(TASK STATEMENT) Using the entries that follow, write out the line containing "msg => Err msg", the line containing "Definition float32_valid (x", and every line between them, exactly and nothing else.

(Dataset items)
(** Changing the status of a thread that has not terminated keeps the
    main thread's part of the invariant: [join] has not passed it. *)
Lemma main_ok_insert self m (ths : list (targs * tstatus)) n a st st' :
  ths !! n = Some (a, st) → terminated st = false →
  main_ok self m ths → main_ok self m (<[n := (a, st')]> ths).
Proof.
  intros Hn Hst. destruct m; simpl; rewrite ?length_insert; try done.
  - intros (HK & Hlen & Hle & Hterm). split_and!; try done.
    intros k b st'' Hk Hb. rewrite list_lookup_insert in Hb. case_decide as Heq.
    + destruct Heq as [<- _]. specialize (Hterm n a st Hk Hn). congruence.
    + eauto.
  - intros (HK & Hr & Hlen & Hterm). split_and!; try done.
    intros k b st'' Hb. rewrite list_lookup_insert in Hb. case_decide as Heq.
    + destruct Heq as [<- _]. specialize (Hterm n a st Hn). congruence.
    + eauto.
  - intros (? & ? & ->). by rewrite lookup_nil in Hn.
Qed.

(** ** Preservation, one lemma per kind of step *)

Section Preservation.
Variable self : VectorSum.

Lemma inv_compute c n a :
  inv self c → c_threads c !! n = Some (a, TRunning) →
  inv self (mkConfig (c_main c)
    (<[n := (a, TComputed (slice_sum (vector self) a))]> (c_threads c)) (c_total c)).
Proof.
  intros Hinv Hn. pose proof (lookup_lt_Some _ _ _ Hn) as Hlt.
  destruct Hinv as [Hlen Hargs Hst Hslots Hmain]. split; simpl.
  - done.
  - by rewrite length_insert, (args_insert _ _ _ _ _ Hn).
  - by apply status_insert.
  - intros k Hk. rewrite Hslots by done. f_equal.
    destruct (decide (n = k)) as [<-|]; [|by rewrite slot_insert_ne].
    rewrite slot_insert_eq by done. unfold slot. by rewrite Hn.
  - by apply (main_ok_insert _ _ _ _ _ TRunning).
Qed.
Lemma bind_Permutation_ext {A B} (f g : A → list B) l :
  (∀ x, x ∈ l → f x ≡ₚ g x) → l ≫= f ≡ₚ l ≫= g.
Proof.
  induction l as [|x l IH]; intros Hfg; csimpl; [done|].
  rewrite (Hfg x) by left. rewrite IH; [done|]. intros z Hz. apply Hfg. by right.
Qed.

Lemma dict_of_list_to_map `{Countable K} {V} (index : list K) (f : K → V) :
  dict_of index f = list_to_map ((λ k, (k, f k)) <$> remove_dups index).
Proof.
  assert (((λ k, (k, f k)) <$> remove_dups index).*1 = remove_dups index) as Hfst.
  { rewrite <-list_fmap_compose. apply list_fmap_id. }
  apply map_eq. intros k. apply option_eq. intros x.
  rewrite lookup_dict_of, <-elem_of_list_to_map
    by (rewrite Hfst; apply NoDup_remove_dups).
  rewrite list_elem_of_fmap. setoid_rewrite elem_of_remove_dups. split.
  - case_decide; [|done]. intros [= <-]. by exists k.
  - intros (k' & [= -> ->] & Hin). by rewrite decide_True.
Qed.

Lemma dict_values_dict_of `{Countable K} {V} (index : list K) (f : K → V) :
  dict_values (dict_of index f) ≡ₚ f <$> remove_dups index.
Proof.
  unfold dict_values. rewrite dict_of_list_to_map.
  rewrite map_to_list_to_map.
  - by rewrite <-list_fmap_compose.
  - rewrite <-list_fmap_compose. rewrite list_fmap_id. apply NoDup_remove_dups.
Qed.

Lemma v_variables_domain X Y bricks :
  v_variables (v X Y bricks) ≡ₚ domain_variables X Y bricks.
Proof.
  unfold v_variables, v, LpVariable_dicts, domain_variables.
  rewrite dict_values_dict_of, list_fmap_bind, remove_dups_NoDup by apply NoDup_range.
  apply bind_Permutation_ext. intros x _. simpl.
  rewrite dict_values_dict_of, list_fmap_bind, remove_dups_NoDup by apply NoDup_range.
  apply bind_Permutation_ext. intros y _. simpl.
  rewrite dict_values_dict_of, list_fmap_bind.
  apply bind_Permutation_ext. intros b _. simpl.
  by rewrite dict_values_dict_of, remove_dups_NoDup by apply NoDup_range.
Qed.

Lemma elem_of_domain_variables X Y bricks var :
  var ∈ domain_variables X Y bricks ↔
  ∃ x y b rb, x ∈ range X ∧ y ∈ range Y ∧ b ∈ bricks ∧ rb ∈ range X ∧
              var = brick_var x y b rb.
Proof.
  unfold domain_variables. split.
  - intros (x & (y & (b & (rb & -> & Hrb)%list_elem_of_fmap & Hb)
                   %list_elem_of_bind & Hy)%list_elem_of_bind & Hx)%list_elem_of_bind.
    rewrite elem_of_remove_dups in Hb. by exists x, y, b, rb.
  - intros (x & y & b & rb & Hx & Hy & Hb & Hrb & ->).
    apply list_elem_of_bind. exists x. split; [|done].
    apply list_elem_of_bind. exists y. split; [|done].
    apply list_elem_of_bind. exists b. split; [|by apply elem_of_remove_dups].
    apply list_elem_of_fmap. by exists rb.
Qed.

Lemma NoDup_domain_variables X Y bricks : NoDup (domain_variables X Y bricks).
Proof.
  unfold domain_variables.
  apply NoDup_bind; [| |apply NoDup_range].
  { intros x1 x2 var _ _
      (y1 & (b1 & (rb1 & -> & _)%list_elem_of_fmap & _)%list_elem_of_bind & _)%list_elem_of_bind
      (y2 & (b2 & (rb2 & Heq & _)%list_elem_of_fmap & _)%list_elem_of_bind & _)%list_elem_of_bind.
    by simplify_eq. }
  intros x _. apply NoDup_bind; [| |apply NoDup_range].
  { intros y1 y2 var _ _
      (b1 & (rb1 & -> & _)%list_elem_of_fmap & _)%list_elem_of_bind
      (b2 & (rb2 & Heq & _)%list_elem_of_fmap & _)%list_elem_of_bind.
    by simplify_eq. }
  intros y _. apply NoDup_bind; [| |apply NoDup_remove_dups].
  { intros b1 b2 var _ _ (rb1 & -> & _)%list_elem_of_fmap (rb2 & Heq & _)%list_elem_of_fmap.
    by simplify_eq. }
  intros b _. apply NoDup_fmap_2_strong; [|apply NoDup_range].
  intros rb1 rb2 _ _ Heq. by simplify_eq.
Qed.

...

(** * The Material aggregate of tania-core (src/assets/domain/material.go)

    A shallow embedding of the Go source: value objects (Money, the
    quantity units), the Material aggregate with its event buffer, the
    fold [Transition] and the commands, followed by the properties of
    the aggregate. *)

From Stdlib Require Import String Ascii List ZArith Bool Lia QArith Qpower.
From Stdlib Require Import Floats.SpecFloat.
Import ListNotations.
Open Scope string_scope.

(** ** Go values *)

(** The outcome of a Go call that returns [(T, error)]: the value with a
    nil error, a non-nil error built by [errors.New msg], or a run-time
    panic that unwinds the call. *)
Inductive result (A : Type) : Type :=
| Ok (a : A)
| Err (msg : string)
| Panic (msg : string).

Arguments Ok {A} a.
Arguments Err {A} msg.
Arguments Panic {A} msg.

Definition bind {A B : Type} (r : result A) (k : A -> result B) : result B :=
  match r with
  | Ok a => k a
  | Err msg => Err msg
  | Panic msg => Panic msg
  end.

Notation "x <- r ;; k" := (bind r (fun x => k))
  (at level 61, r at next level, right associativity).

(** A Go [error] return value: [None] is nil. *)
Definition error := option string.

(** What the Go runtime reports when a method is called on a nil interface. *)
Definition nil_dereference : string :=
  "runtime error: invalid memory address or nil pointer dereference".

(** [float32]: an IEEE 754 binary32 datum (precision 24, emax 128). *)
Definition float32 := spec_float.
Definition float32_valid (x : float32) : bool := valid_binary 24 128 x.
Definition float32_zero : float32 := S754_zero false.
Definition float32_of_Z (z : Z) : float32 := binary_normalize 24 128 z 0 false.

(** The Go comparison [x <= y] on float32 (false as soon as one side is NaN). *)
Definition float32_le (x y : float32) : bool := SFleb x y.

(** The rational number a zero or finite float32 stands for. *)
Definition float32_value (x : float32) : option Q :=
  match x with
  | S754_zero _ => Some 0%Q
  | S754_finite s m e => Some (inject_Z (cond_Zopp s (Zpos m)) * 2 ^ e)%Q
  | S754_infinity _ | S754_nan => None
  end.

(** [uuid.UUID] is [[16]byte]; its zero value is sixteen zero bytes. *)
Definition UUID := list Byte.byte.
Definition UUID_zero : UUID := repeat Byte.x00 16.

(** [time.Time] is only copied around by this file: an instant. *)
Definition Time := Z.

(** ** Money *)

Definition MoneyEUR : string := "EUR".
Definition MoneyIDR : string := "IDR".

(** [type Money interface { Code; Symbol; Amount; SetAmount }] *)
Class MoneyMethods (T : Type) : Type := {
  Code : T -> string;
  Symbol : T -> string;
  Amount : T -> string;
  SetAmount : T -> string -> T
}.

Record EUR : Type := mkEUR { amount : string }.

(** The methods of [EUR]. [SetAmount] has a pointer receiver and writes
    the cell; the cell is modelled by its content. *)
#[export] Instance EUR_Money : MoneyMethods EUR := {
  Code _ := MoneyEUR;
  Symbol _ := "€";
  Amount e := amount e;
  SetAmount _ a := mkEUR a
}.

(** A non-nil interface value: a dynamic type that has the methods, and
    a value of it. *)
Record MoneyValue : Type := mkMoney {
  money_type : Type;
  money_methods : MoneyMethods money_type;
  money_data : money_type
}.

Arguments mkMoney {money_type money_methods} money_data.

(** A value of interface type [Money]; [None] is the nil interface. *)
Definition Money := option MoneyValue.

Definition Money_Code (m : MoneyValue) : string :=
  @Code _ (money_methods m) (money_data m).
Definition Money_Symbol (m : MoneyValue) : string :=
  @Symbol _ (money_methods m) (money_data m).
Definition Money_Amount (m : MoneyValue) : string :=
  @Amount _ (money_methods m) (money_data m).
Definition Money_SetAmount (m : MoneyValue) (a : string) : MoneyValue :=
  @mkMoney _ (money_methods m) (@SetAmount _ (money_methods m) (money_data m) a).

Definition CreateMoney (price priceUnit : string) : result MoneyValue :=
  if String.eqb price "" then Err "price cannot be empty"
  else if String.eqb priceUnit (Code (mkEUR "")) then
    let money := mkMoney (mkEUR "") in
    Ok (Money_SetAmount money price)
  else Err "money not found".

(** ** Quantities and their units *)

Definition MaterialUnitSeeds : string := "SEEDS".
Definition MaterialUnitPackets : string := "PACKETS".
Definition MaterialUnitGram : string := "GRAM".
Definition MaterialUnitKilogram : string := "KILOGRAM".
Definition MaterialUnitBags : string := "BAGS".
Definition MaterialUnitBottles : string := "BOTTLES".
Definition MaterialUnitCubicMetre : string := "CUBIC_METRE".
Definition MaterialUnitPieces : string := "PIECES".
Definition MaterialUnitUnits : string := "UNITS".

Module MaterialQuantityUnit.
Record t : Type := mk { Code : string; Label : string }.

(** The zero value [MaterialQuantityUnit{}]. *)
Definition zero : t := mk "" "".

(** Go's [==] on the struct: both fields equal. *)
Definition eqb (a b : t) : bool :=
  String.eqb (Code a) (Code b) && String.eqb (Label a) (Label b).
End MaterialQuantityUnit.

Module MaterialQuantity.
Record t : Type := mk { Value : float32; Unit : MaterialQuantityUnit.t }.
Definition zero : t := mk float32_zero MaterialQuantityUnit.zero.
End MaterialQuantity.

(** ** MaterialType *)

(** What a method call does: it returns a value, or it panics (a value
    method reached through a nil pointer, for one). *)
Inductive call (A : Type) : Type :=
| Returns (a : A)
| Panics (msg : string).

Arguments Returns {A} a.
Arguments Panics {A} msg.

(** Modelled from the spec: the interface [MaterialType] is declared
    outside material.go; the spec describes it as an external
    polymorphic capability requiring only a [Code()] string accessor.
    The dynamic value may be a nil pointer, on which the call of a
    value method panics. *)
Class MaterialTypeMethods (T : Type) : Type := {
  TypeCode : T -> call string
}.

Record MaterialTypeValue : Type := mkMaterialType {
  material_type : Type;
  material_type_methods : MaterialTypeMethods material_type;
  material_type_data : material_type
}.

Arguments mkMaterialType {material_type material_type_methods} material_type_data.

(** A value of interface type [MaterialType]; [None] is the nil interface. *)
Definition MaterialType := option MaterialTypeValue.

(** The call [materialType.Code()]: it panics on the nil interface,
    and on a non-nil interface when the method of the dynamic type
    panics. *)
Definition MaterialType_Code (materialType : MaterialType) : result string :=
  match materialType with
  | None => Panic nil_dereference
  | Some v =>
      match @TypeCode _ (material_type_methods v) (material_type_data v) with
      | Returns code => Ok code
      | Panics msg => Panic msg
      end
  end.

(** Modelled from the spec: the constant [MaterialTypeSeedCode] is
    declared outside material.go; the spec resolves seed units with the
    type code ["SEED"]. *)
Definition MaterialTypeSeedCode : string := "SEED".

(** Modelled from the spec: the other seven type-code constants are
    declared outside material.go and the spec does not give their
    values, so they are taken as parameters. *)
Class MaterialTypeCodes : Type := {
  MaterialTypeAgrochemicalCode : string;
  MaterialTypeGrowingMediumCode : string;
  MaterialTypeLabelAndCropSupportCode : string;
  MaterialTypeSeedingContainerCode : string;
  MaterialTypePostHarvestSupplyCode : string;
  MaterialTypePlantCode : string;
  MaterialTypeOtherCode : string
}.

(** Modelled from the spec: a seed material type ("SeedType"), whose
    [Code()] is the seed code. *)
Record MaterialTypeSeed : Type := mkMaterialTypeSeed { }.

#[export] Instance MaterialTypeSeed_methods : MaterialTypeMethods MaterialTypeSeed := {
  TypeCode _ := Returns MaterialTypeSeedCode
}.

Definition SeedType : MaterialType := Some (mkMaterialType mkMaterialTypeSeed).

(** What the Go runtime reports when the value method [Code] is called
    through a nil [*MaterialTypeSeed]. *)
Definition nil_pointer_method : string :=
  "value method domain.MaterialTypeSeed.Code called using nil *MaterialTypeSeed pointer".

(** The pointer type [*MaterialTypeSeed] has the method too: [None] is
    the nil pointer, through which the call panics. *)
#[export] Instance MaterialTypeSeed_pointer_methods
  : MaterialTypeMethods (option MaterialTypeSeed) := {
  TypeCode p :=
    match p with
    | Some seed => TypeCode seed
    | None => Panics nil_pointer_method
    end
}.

* * *

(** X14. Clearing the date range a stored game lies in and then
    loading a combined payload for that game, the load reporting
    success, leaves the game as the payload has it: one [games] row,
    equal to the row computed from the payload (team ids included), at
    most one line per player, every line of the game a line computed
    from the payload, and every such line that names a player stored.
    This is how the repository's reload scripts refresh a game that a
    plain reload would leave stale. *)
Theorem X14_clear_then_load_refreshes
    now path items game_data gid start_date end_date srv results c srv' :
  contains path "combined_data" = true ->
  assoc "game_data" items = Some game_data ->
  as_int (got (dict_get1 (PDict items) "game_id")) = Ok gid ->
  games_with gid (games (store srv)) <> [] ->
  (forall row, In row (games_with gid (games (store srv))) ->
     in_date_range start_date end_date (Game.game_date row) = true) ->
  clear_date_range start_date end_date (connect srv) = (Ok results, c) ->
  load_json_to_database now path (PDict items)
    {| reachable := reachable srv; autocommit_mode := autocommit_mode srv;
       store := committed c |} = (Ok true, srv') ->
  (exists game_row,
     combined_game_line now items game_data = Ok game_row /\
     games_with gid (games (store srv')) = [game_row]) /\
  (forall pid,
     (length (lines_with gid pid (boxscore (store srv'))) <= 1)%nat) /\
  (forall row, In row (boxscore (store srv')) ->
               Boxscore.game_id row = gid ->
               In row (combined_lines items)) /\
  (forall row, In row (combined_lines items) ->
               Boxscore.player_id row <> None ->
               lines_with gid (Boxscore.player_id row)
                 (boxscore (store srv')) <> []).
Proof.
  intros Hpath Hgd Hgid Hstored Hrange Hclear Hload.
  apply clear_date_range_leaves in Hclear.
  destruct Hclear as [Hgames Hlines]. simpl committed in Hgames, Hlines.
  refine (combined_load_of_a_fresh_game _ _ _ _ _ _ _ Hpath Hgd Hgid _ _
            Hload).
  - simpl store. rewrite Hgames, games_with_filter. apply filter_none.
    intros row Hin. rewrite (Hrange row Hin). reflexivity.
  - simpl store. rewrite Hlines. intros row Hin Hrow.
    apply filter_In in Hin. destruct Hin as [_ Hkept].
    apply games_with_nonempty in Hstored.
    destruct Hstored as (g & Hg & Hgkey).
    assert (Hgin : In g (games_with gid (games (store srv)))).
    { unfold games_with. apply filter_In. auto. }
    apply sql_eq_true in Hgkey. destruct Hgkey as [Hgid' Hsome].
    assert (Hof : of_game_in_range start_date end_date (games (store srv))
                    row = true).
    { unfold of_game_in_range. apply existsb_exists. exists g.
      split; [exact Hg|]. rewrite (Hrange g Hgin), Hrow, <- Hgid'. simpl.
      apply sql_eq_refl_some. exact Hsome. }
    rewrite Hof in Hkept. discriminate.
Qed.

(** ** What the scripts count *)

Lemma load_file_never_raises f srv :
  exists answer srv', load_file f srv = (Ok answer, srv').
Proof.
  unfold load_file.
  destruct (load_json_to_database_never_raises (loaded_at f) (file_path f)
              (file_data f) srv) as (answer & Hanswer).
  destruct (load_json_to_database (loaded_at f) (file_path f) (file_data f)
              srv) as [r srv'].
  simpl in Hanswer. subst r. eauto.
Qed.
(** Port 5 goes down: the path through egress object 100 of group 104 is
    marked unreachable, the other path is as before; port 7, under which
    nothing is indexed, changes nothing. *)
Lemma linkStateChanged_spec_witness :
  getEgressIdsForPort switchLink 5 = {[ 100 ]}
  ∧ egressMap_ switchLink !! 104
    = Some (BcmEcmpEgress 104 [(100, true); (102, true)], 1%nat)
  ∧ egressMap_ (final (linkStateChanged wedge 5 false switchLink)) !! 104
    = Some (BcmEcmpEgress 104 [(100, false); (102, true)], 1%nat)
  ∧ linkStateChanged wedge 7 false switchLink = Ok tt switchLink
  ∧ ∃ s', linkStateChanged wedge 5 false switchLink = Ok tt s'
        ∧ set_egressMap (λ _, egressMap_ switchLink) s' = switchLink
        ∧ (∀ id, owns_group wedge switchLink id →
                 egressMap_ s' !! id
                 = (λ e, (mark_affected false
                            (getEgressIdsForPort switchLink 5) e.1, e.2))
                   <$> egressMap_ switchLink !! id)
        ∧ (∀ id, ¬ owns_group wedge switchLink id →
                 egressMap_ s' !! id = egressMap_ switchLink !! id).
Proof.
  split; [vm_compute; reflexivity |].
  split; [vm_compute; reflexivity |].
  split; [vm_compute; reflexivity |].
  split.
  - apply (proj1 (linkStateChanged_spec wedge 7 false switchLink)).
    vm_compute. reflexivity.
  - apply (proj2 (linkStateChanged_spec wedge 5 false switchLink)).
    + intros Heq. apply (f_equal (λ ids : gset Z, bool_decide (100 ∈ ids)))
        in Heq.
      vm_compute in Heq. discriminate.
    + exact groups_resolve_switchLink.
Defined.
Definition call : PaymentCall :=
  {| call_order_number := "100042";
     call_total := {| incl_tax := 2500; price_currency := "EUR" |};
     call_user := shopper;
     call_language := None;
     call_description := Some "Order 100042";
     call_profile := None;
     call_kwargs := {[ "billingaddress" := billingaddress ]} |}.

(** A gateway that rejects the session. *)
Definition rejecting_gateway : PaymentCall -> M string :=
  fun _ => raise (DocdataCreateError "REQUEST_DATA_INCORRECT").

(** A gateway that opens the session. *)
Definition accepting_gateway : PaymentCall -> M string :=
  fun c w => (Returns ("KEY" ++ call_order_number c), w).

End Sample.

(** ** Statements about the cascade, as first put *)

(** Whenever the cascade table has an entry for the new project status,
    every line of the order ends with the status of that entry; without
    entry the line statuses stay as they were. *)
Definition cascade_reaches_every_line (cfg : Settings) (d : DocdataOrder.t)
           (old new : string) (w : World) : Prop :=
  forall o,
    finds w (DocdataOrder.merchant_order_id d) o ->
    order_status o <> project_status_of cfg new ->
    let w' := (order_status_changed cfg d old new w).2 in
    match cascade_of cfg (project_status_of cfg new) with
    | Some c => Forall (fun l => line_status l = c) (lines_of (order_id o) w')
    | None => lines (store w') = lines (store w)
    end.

(FINISHED EXERCISE)
  | Err msg => Err msg
  | Panic msg => Panic msg
  end.

Notation "x <- r ;; k" := (bind r (fun x => k))
  (at level 61, r at next level, right associativity).

(** A Go [error] return value: [None] is nil. *)
Definition error := option string.

(** What the Go runtime reports when a method is called on a nil interface. *)
Definition nil_dereference : string :=
  "runtime error: invalid memory address or nil pointer dereference".

(** [float32]: an IEEE 754 binary32 datum (precision 24, emax 128). *)
Definition float32 := spec_float.
Definition float32_valid (x : float32) : bool := valid_binary 24 128 x.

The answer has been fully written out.